As in the past, Grousbeck will focus on healthcare, but he says his buyout and operating experience at the Celtics will allow him to expand into larger deals. "A later-stage healthcare buyout would be a perfect opportunity," says Grousbeck, 45. As for the Celtics, he says: "We will be very disappointed if we are not in the playoffs."

Last year, Highland raised $800 million, its seventh fund in all but first since 2001. Managing general partner Bob Davis says Highland has barely started spending the new fund, but expects to focus on communications, information technology, and healthcare, as it always has. Unlike many other firms, Highland does everything from start-ups to later-stage buyouts, Davis says.

"We're very active right now," says Davis, former chief executive of Lycos Inc. "The marketplace is really turning quite a bit."

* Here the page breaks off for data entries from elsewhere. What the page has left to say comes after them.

(** C2, as amended: [get_overdue_leads] returns [None] exactly when the
    request met a transport failure, a 4xx or 5xx status, or a body that is
    not JSON; it returns the empty list exactly when the status passed and
    the decoded body has no truthy [result], which includes an error
    payload delivered under a passing status; the two values differ. *)
Theorem overdue_leads_none_or_empty (E : env) (cfg : config) (w : world) :
  let out := http_reply E (trace w) (lead_list_url cfg) (overdue_request E w) in
  (fst (get_overdue_leads E cfg w) = Ok PNone <-> gateway_error out = true)
  /\ (fst (get_overdue_leads E cfg w) = Ok (PList [])
      <-> exists st data,
            out = Response st (Some data)
            /\ status_raises st = false /\ no_result data = true)
  /\ PNone <> PList [].
Proof.
  cbv zeta. split; [| split; [| discriminate]].
  - destruct (http_reply E _ _ _) as [| st b] eqn:Hout.
    + pose proof (get_overdue_leads_cases E cfg w) as H. cbv zeta in H.
      rewrite Hout in H. rewrite H. simpl. tauto.
    + destruct (status_raises st) eqn:Hst.
      * pose proof (get_overdue_leads_cases E cfg w) as H. cbv zeta in H.
        rewrite Hout, Hst in H. rewrite H. simpl. rewrite Hst. tauto.
      * destruct b as [data |].
        -- rewrite (get_overdue_leads_decoded E cfg w st data Hout Hst).
           simpl. rewrite Hst. simpl. split; [| discriminate].
           destruct (no_result data) eqn:Hnr.
           ++ rewrite select_leads_empty by assumption. discriminate.
           ++ destruct (select_leads data _) as [[v | e] w'] eqn:Hsel; [| discriminate].
              destruct (select_leads_value _ _ _ _ Hnr Hsel) as [Hv _].
              simpl. intros H; inversion H; subst. discriminate.
        -- pose proof (get_overdue_leads_cases E cfg w) as H. cbv zeta in H.
           rewrite Hout, Hst in H. rewrite H. simpl. rewrite Hst. tauto.
  - destruct (http_reply E _ _ _) as [| st b] eqn:Hout.
    + pose proof (get_overdue_leads_cases E cfg w) as H. cbv zeta in H.
      rewrite Hout in H. rewrite H. simpl.
      split; [discriminate | intros (? & ? & ? & _); discriminate].
    + destruct (status_raises st) eqn:Hst.
      * pose proof (get_overdue_leads_cases E cfg w) as H. cbv zeta in H.
        rewrite Hout, Hst in H. rewrite H. simpl.
        split; [discriminate |]. intros (st' & data & Heq & Hst' & _).
        inversion Heq; subst. congruence.
      * destruct b as [data |].
        -- rewrite (get_overdue_leads_decoded E cfg w st data Hout Hst).
           destruct (no_result data) eqn:Hnr.
           ++ rewrite select_leads_empty by assumption. simpl.
              split; [| reflexivity]. intros _. exists st, data. auto.
           ++ split.
              ** destruct (select_leads data _) as [[v | e] w'] eqn:Hsel; [| discriminate].
                 destruct (select_leads_value _ _ _ _ Hnr Hsel) as [Hv _].
                 simpl. intros H; inversion H; subst. discriminate.
              ** intros (st' & data' & Heq & _ & Hnr'). inversion Heq; subst. congruence.
        -- pose proof (get_overdue_leads_cases E cfg w) as H. cbv zeta in H.
           rewrite Hout, Hst in H. rewrite H. simpl.
           split; [discriminate | intros (? & ? & ? & _); discriminate].
Qed.

(** C2, as the claim has it, fails: a body that is an error payload of the
    CRM, delivered under status 200, is a gateway error in the spec's
    terms, and [get_overdue_leads] answers it with the empty list. *)
Lemma error_payload_read_as_no_leads :
  let out := Response 200 (Some error_body) in
  let E := demo_env out never_fails in
  http_reply E (trace initial_world) (lead_list_url demo_cfg)
             (overdue_request E initial_world) = out
  /\ spec_GatewayError out = true
  /\ fst (get_overdue_leads E demo_cfg initial_world) = Ok (PList [])
  /\ fst (get_overdue_leads E demo_cfg initial_world) <> Ok PNone.
Proof. repeat split; try reflexivity. vm_compute. discriminate. Qed.

(** ** Notification dispatcher *)

Lemma for_each_app_ok {A} (body : A -> M unit) pre l w w1 :
  for_each body pre w = (Ok tt, w1) ->
  for_each body (pre ++ l) w = for_each body l w1.
Proof.
  revert w. induction pre as [| x pre IH]; intros w; simpl.
  - unfold ret. intros H; inversion H; reflexivity.
  - unfold bind. destruct (body x w) as [[[] | e] w0]; [apply IH | discriminate].
Qed.

(** the loop has no handler of its own: what one item raises leaves the loop *)
Lemma for_each_abort {A} (body : A -> M unit) pre x rest w w1 e w2 :
  for_each body pre w = (Ok tt, w1) ->
  body x w1 = (Raise e, w2) ->
  for_each body (pre ++ x :: rest) w = (Raise e, w2).
Proof.
  intros Hpre Hx. rewrite (for_each_app_ok _ _ _ _ _ Hpre). simpl.
  now apply bind_raise.
Qed.

Lemma send_leads_to_manager_fetched E cfg w v w1 :
  get_overdue_leads E cfg w = (Ok v, w1) ->
  send_leads_to_manager E cfg w
  = match v with
    | PNone => telegram E (crm_unreachable cfg) w1
    | _ =>
        if negb (Py.truthy v) then (Ok tt, w1)
        else (let* items := lift (Py.iter v) in for_each (notify_lead E cfg) items) w1
    end.
Proof.
  intros H. unfold send_leads_to_manager. rewrite (bind_ok _ _ _ _ _ H).
  destruct v; try reflexivity; destruct (negb _); reflexivity.
Qed.

Lemma send_leads_to_manager_list E cfg w lead leads w1 :
  get_overdue_leads E cfg w = (Ok (PList (lead :: leads)), w1) ->
  send_leads_to_manager E cfg w = for_each (notify_lead E cfg) (lead :: leads) w1.
Proof. intros H. rewrite (send_leads_to_manager_fetched _ _ _ _ _ H). reflexivity. Qed.

Lemma notify_lead_rendered E cfg lead rendered w :
  render_lead E lead = Ok rendered ->
  notify_lead E cfg lead w
  = telegram E (lead_message E cfg (fst rendered) (snd rendered)) w.
Proof. intros H. unfold notify_lead, bind, lift. now rewrite H. Qed.

Lemma notify_lead_unrendered E cfg lead e w :
  render_lead E lead = Raise e -> notify_lead E cfg lead w = (Raise e, w).
Proof. intros H. unfold notify_lead, bind, lift. now rewrite H. Qed.

Lemma for_each_notify_delivers E cfg leads w :
  (forall h c, telegram_error E h c = None) ->
  forallb (renders E) leads = true ->
  exists w',
    for_each (notify_lead E cfg) leads w = (Ok tt, w')
    /\ trace w' = trace w
                  ++ List.map (fun c => EvTelegram c None) (omap (message_of E cfg) leads)
    /\ List.length (omap (message_of E cfg) leads) = List.length leads.
Proof.
  intros Htg. revert w. induction leads as [| lead leads IH]; intros w Hr.
  - exists w. simpl. rewrite app_nil_r. auto.
  - simpl in Hr. apply andb_prop in Hr as [Hlead Hrest].
    unfold renders in Hlead.
    destruct (render_lead E lead) as [rendered | e] eqn:Hrender; [| discriminate].
    destruct (IH (record (EvTelegram (lead_message E cfg (fst rendered) (snd rendered)) None) w)
                 Hrest) as (w' & Hrun & Htrace & Hlen).
    exists w'. split; [| split].
    + cbn [for_each]. unfold bind at 1.
      rewrite (notify_lead_rendered _ _ _ _ _ Hrender).
      unfold telegram at 1. rewrite Htg. exact Hrun.
    + rewrite Htrace, trace_record, <- app_assoc.
      cbn [omap list_omap]. unfold message_of at 2. rewrite Hrender. reflexivity.
    + cbn [omap list_omap]. unfold message_of at 1. rewrite Hrender.
      simpl. now rewrite Hlen.
Qed.

Lemma telegram_calls_sent cs :
  telegram_calls (List.map (fun c => EvTelegram c None) cs) = cs.
Proof. induction cs as [| c cs IH]; [reflexivity |]. cbn. f_equal. exact IH. Qed.

Lemma delivered_sent cs :
  delivered (List.map (fun c => EvTelegram c None) cs) = cs.
Proof. induction cs as [| c cs IH]; [reflexivity |]. cbn. f_equal. exact IH. Qed.

Lemma get_overdue_leads_quiet E cfg w r w1 :
  get_overdue_leads E cfg w = (r, w1) ->
  telegram_calls (trace w1) = telegram_calls (trace w)
  /\ delivered (trace w1) = delivered (trace w).
Proof.
  intros H. destruct (get_overdue_leads_trace E cfg w) as (logs & Ht & Hlogs & _).
  rewrite H in Ht. simpl in Ht. rewrite Ht.
  destruct (logs_silent logs Hlogs) as (_ & Hc & _ & Hd).
  rewrite telegram_calls_app, delivered_app. simpl. unfold telegram_calls, delivered in *.
  rewrite Hc, Hd, !app_nil_r. auto.
Qed.

(** C1, as amended: the loop over the fetched leads has no handler of its
    own.  When the leads before one were notified and the send for that
    one fails, the cycle ends with that exception straight after the
    failed call: the world it leaves holds nothing for the leads behind. *)
Theorem send_failure_ends_cycle (E : env) (cfg : config) (w w1 w2 : world)
    (pre rest : list pyval) (lead : pyval) (rendered : pyval * string) (e : exn) :
  get_overdue_leads E cfg w = (Ok (PList (pre ++ lead :: rest)), w1) ->
  for_each (notify_lead E cfg) pre w1 = (Ok tt, w2) ->
  render_lead E lead = Ok rendered ->
  telegram_error E (trace w2) (lead_message E cfg (fst rendered) (snd rendered)) = Some e ->
  send_leads_to_manager E cfg w
  = (Raise e,
     record (EvTelegram (lead_message E cfg (fst rendered) (snd rendered)) (Some e)) w2).
Proof.
  intros Hfetch Hpre Hrender Hfail.
  assert (Hrun : send_leads_to_manager E cfg w
                 = for_each (notify_lead E cfg) (pre ++ lead :: rest) w1).
  { destruct pre; eapply send_leads_to_manager_list; exact Hfetch. }
  rewrite Hrun. eapply for_each_abort; [exact Hpre |].
  rewrite (notify_lead_rendered _ _ _ _ _ Hrender).
  unfold telegram. now rewrite Hfail.
Qed.

Lemma send_failure_ends_cycle_witness :
  let E := demo_env (found [lead_42; lead_43]) first_fails in
  exists w',
    send_leads_to_manager E demo_cfg initial_world
    = (Raise (TelegramAPIError "Bad Request: can't parse entities"), w')
    /\ telegram_calls (trace w') = omap (message_of E demo_cfg) [lead_42].
Proof.
  intros E. eexists. split.
  - apply (send_failure_ends_cycle E demo_cfg initial_world
             (snd (get_overdue_leads E demo_cfg initial_world))
             (snd (get_overdue_leads E demo_cfg initial_world))
             [] [lead_43] lead_42
             (PStr "42", lead_text E (PStr "42") (PStr "Acme Corp") (PStr phone_sentinel))).
    + reflexivity.
    + reflexivity.
    + reflexivity.
    + reflexivity.
  - reflexivity.
Defined.

(** C1, as the claim has it, fails: two leads are fetched, the send for
    the first fails, and the message of the second, which would have gone
    through, is never sent. *)
Lemma first_send_failure_hides_second_lead :
  let E := demo_env (found [lead_42; lead_43]) first_fails in
  let w' := snd (send_leads_to_manager E demo_cfg initial_world) in
  fst (get_overdue_leads E demo_cfg initial_world) = Ok (PList [lead_42; lead_43])
  /\ fst (send_leads_to_manager E demo_cfg initial_world)
     = Raise (TelegramAPIError "Bad Request: can't parse entities")
  /\ telegram_calls (trace w') = omap (message_of E demo_cfg) [lead_42]
  /\ (forall m, message_of E demo_cfg lead_43 = Some m ->
                telegram_error E (trace w') m = None /\ ~ In m (telegram_calls (trace w'))).
Proof.
  intros E w'. split; [reflexivity |]. split; [reflexivity |]. split; [reflexivity |].
  intros m Hm. inversion Hm; subst m. split; [reflexivity |].
  vm_compute. intros [Heq | []]. discriminate.
Qed.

One thing Highland will not talk about, however, is Stemberg's fund-raising for the firm's new retail fund, Highland Consumer Fund I. Regulatory rules prohibit Highland from discussing fund-raising, but two potential investors say Highland has targeted the fund at $250 million, not to exceed $300 million. Stemberg, who founded Staples Inc., will manage the fund along with Highland's Dan Nova and a third partner.

But what has turned off some investors is the fees: Highland has set the management fee at 2.5 percent of assets and will retain 25 percent of the profits -- rich, indeed, particularly for someone like Stemberg, who has never managed a fund. Fees in the 2 and 20 range are closer to the norm. He declined to comment.

Neighborhood news

  • The Romney administration is moving fast on its plan to take down the tolls on the western portion of the Massachusetts Turnpike. The Turnpike Authority is soliciting bids for an investment banking firm to handle the transaction to repay about $200 million of bonds by leveraging revenue from the turnpike's service plazas. Citigroup, represented locally by investment banker Tom Green, is given the early edge, mostly because it is not UBS or Lehman Brothers, two other obvious contenders. Both those firms were involved in an earlier interest-rate swap deal that is now seen as problematic for the turnpike. Bids were due yesterday.

  • Bob Walsh, a Friend of Tom (Menino), is selling his real estate company, RF Walsh Project Management, to his longtime colleague, Jack Hobbs. Walsh, a former director of the Boston Redevelopment Authority under Mayor Kevin White, is also selling his construction business to John Fish's Suffolk Construction Co. Walsh, 65, will continue to consult for both companies. "This is not a retirement for me. I'm too young," he says.

  • At a recent fund-raiser for Mass. General Hospital for Children, Jonathan Kraft, president of the New England Patriots, paid $30,000 in an auction for a diamond necklace and earrings. He slipped the earrings into his pocket for his wife, and then handed the diamond necklace to Peter Slavin, MGH's president. Kraft's request: Have a drawing and give it to a pediatric nurse at the hospital. "I just thought it would be cool for one of them to have it," Kraft said. And classy, too.